I'd strongly disagree with this. In fact when I hired I didn't care at all if someone had experience in the language we used (Python) because I assumed that after a week they would be good enough at it.
If you hire programmers you basically hire someone's analytical skills and their ability to learn and adapt with a bit of his social/teamwork skills on top. Then in spot #3 I'd say domain knowledge may become relevant.*

And yes I've hired mathematicians with 0 programming experience and they have performed great after a short time of learning.

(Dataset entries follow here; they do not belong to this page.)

(* ===== verification/Effects.v ===== *)
(** * State and exceptions

    The monad of the operations that change an object and may throw: the state
    that an exception leaves behind is part of the result. *)

From S2P Require Import Prelude.

Definition M (S A : Type) : Type := S -> S * result A.

#[global] Instance M_ret (S : Type) : MRet (M S) := fun A a s => (s, Ok a).
#[global] Instance M_bind (S : Type) : MBind (M S) := fun A B f m s =>
  match m s with
  | (s', Ok a) => f a s'
  | (s', Throw e) => (s', Throw e)
  end.

(** The same with fuel for the recursion: [None] when it is used up. *)
Definition F (S A : Type) : Type := S -> option (S * result A).

#[global] Instance F_ret (S : Type) : MRet (F S) := fun A a s => Some (s, Ok a).
#[global] Instance F_bind (S : Type) : MBind (F S) := fun A B f m s =>
  match m s with
  | Some (s', Ok a) => f a s'
  | Some (s', Throw e) => Some (s', Throw e)
  | None => None
  end.

Definition now {S A} (m : M S A) : F S A := fun s => Some (m s).

Fixpoint each {S A} (f : A -> F S unit) (l : list A) : F S unit :=
  match l with
  | [] => mret tt
  | a :: l => _ ← f a; each f l
  end.

Section operations.
Context {S : Type}.

Definition get : M S S := fun s => (s, Ok s).
Definition update (f : S -> S) : M S unit := fun s => (f s, Ok tt).
Definition throw {A} (e : exn) : M S A := fun s => (s, Throw e).
Definition lift {A} (r : result A) : M S A := fun s => (s, r).
Definition check (b : bool) (e : exn) : M S unit := lift (dcd_assert b e).

(** [try { m } catch( ... ) { h; }] *)
Definition catch {A} (m : M S A) (h : exn -> M S A) : M S A := fun s =>
  match m s with
  | (s', Ok a) => (s', Ok a)
  | (s', Throw e) => h e s'
  end.

(** What an exception runs on its way: [try { m } catch( ... ) { h; throw; }], and a scoped exit
    that is cancelled when [m] returns. An exception of [h] replaces the first one. *)
Definition on_exception {A} (m : M S A) (h : M S unit) : M S A :=
  catch m (fun e => _ ← h; throw e).

Definition unless (b : bool) (m : M S unit) : M S unit := if b then mret tt else m.
Definition when (b : bool) (m : M S unit) : M S unit := if b then m else mret tt.

Fixpoint for_each {A} (f : A -> M S unit) (l : list A) : M S unit :=
  match l with
  | [] => mret tt
  | a :: l => _ ← f a; for_each f l
  end.
End operations.

(** ** Triples

    [triple P m Q R]: from a state in [P], [m] returns a value and a state in [Q], or throws and
    leaves a state in [R]. *)
Definition triple {S A} (P : S -> Prop) (m : M S A) (Q : A -> S -> Prop) (R : S -> Prop) : Prop :=
  forall s, P s -> match m s with
                   | (s', Ok a) => Q a s'
                   | (s', Throw e) => R s'
                   end.

Section triples.
Context {S : Type}.
Implicit Types P R : S -> Prop.

Lemma triple_ret {A} P R (a : A) : triple P (mret a) (fun x s => x = a /\ P s) R.
Proof. by intros s. Qed.

Lemma triple_bind {A B} P R (m : M S A) (f : A -> M S B) (Q' : A -> S -> Prop) (Q : B -> S -> Prop) :
  triple P m Q' R -> (forall a, triple (Q' a) (f a) Q R) -> triple P (m ≫= f) Q R.
Proof.
  intros Hm Hf s Hs. unfold mbind, M_bind. specialize (Hm s Hs).
  destruct (m s) as [s' [a|e]]; [by apply Hf|done].
Qed.

Lemma triple_weaken {A} P P' R R' (m : M S A) (Q Q' : A -> S -> Prop) :
  triple P m Q R -> (forall s, P' s -> P s) -> (forall a s, Q a s -> Q' a s) -> (forall s, R s -> R' s) ->
  triple P' m Q' R'.
Proof.
  intros Hm HP HQ HR s Hs. specialize (Hm s (HP s Hs)). destruct (m s) as [s' [a|e]]; auto.
Qed.

Lemma triple_get P R : triple P get (fun a s => a = s /\ P s) R.
Proof. by intros s. Qed.

Lemma triple_lift {A} P (r : result A) : triple P (lift r) (fun a s => r = Ok a /\ P s) P.
Proof. intros s Hs. unfold lift. by destruct r. Qed.

Lemma triple_check P (b : bool) (e : exn) : triple P (check b e) (fun _ s => b = true /\ P s) P.
Proof. intros s Hs. unfold check, lift. by destruct b. Qed.

Lemma triple_throw {A} P (e : exn) (Q : A -> S -> Prop) : triple P (throw e) Q P.
Proof. by intros s. Qed.

Lemma triple_update P R (f : S -> S) (Q : S -> Prop) :
  (forall s, P s -> Q (f s)) -> triple P (update f) (fun _ => Q) R.
Proof. intros Hf s Hs. by apply Hf. Qed.

Lemma triple_for_each {A} P (f : A -> M S unit) (l : list A) :
  (forall a, triple P (f a) (fun _ => P) P) -> triple P (for_each f l) (fun _ => P) P.
Proof.
  intros Hf. induction l as [|a l IH]; simpl; [by intros s|].
  apply (triple_bind P P _ _ (fun _ => P)); [apply Hf|]. by intros _.
Qed.

(** The common case of a sequence that preserves [P]. *)
Lemma preserve_bind {A B} P (m : M S A) (f : A -> M S B) :
  triple P m (fun _ => P) P -> (forall a, triple P (f a) (fun _ => P) P) ->
  triple P (m ≫= f) (fun _ => P) P.
Proof. intros Hm Hf. by apply (triple_bind P P m f (fun _ => P)). Qed.

Lemma preserve_get {B} P (f : S -> M S B) :
  (forall s0, P s0 -> triple P (f s0) (fun _ => P) P) -> triple P (get ≫= f) (fun _ => P) P.
Proof. intros Hf s Hs. by apply (Hf s). Qed.

Lemma preserve_check P (b : bool) (e : exn) : triple P (check b e) (fun _ => P) P.
Proof. intros s Hs. unfold check, lift. by destruct b. Qed.

Lemma preserve_throw {A} P (e : exn) : triple P (throw (A := A) e) (fun _ => P) P.
Proof. by intros s. Qed.

Lemma preserve_ret {A} P (a : A) : triple P (mret a) (fun _ => P) P.
Proof. by intros s. Qed.

Lemma preserve_lift {A B} P (r : result A) (f : A -> M S B) :
  (forall a, r = Ok a -> triple P (f a) (fun _ => P) P) -> triple P (lift r ≫= f) (fun _ => P) P.
Proof.
  intros Hf s Hs. unfold mbind, M_bind, lift. destruct r as [a|e]; [|done]. by apply (Hf a).
Qed.
End triples.

#[export] Hint Resolve preserve_check preserve_throw preserve_ret : dcd.

(** ** Evaluation *)
Lemma bind_Ok {S A B} (m : M S A) (f : A -> M S B) (s s' : S) (a : A) :
  m s = (s', Ok a) -> (m ≫= f) s = f a s'.
Proof. intros Hm. unfold mbind, M_bind. by rewrite Hm. Qed.

Lemma bind_Throw {S A B} (m : M S A) (f : A -> M S B) (s s' : S) (e : exn) :
  m s = (s', Throw e) -> (m ≫= f) s = (s', Throw e).
Proof. intros Hm. unfold mbind, M_bind. by rewrite Hm. Qed.

Lemma bind_Ok_inv {S A B} (m : M S A) (f : A -> M S B) (s s' : S) (b : B) :
  (m ≫= f) s = (s', Ok b) -> exists s1 a, m s = (s1, Ok a) /\ f a s1 = (s', Ok b).
Proof. unfold mbind, M_bind. destruct (m s) as [s1 [a|e]]; [eauto|discriminate]. Qed.

Lemma bind_eq {S A B} (m : M S A) (f : A -> M S B) (s : S) :
  (m ≫= f) s = match m s with
               | (s', Ok a) => f a s'
               | (s', Throw e) => (s', Throw e)
               end.
Proof. done. Qed.

Lemma on_exception_eq {S A} (m : M S A) (h : M S unit) (s : S) :
  on_exception m h s =
  match m s with
  | (s', Ok a) => (s', Ok a)
  | (s', Throw e) => match h s' with
                     | (s'', Ok _) => (s'', Throw e)
                     | (s'', Throw e') => (s'', Throw e')
                     end
  end.
Proof. done. Qed.

Lemma get_bind {S B} (f : S -> M S B) (s : S) : (get ≫= f) s = f s s.
Proof. done. Qed.

Lemma lift_bind {S A B} (r : result A) (f : A -> M S B) (s : S) :
  (lift r ≫= f) s = match r with Ok a => f a s | Throw e => (s, Throw e) end.
Proof. by destruct r. Qed.

Lemma check_bind {S B} (b : bool) (e : exn) (f : unit -> M S B) (s : S) :
  (check b e ≫= f) s = if b then f tt s else (s, Throw e).
Proof. by destruct b. Qed.

Lemma update_bind {S B} (g : S -> S) (f : unit -> M S B) (s : S) : (update g ≫= f) s = f tt (g s).
Proof. done. Qed.

Lemma ret_bind {S A B} (a : A) (f : A -> M S B) (s : S) : (mret a ≫= f) s = f a s.
Proof. done. Qed.

Lemma lift_Ok {S A} (r : result A) (s s' : S) (a : A) : lift r s = (s', Ok a) <-> s' = s /\ r = Ok a.
Proof. unfold lift. split; [intros [= -> ->]; done|by intros [-> ->]]. Qed.

Lemma check_true {S} (e : exn) (s : S) : check true e s = (s, Ok tt).
Proof. done. Qed.

Lemma for_each_app {S A} (f : A -> M S unit) (l1 l2 : list A) (s : S) :
  for_each f (l1 ++ l2) s = (for_each f l1 ≫= fun _ => for_each f l2) s.
Proof.
  revert s. induction l1 as [|a l1 IH]; intros s; [done|]. cbn [app for_each]. rewrite !bind_eq.
  destruct (f a s) as [s' [[]|e]]; [apply IH|done].
Qed.

(** ** Weakest preconditions

    [wp E m Q s]: from [s], [m] returns a value and a state in [Q], or throws an exception in [E]. *)
Definition wp {S A} (E : exn -> Prop) (m : M S A) (Q : A -> S -> Prop) (s : S) : Prop :=
  match m s with
  | (s', Ok a) => Q a s'
  | (_, Throw e) => E e
  end.

Section wp.
Context {S : Type} (E : exn -> Prop).

Lemma wp_bind {A B} (m : M S A) (f : A -> M S B) (Q : B -> S -> Prop) (s : S) :
  wp E m (fun a => wp E (f a) Q) s -> wp E (m ≫= f) Q s.
Proof. unfold wp, mbind, M_bind. by destruct (m s) as [s' [a|e]]. Qed.

Lemma wp_mono {A} (m : M S A) (Q Q' : A -> S -> Prop) (s : S) :
  wp E m Q s -> (forall a s', Q a s' -> Q' a s') -> wp E m Q' s.
Proof. unfold wp. destruct (m s) as [s' [a|e]]; auto. Qed.

Lemma wp_seq {A B} (m : M S A) (f : A -> M S B) (Q : A -> S -> Prop) (Q' : B -> S -> Prop) (s : S) :
  wp E m Q s -> (forall a s', Q a s' -> wp E (f a) Q' s') -> wp E (m ≫= f) Q' s.
Proof. intros Hm Hf. apply wp_bind. by eapply wp_mono. Qed.

Lemma wp_ret {A} (a : A) (Q : A -> S -> Prop) (s : S) : Q a s -> wp E (mret a) Q s.
Proof. done. Qed.

Lemma wp_get {B} (f : S -> M S B) (Q : B -> S -> Prop) (s : S) : wp E (f s) Q s -> wp E (get ≫= f) Q s.
Proof. done. Qed.

Lemma wp_update (g : S -> S) (Q : unit -> S -> Prop) (s : S) : Q tt (g s) -> wp E (update g) Q s.
Proof. done. Qed.

Lemma wp_throw {A} (e : exn) (Q : A -> S -> Prop) (s : S) : E e -> wp E (throw e) Q s.
Proof. done. Qed.

Lemma wp_lift {A B} (r : result A) (f : A -> M S B) (Q : B -> S -> Prop) (s : S) :
  (forall e, r = Throw e -> E e) -> (forall a, r = Ok a -> wp E (f a) Q s) -> wp E (lift r ≫= f) Q s.
Proof. intros He Hf. destruct r as [a|e]; [by apply (Hf a)|by apply (He e)]. Qed.

Lemma wp_lift_end {A} (r : result A) (Q : A -> S -> Prop) (s : S) :
  (forall e, r = Throw e -> E e) -> (forall a, r = Ok a -> Q a s) -> wp E (lift r) Q s.
Proof. intros He Hf. destruct r as [a|e]; [by apply (Hf a)|by apply (He e)]. Qed.

Lemma wp_check {B} (b : bool) (e : exn) (f : unit -> M S B) (Q : B -> S -> Prop) (s : S) :
  E e -> (b = true -> wp E (f tt) Q s) -> wp E (check b e ≫= f) Q s.
Proof. intros He Hf. destruct b; [by apply Hf|done]. Qed.

Lemma wp_run {A} (m : M S A) (Q : A -> S -> Prop) (s s' : S) (a : A) : wp E m Q s -> m s = (s', Ok a) -> Q a s'.
Proof. unfold wp. intros H E'. by rewrite E' in H. Qed.
End wp.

*And as a strong disclaimer I think this view only works with a high level language because it takes very long to master the nuances of C++/C etc. in my opinion

Quote:
Maybe I'm just getting old and don't realize entirely how cheap computing power is nowadays and that you basically don't have to care about memory any longer, but I can't think of any reason why it's a disadvantage to know about e.g. memory allocation or what a medium lvl language does to translate your high lvl code into low lvl output.
Of course this is not a disadvantage but to be fair you have to compare it with someone who instead of having these skills brings other skills to the table and not compare the guy that knows C# to the guy that knows C# AND asm, C, C++

I also think that in this day and age if I'd teach programming I'd go top-down instead of bottom-up i.e. Ruby/Python etc->C++- (+- C and functional language here)->ASM. Oftentimes this is a more realistic outlook anyways since you'll write something in a high level language (or maybe prototype in it) and then drop down if optimization is needed.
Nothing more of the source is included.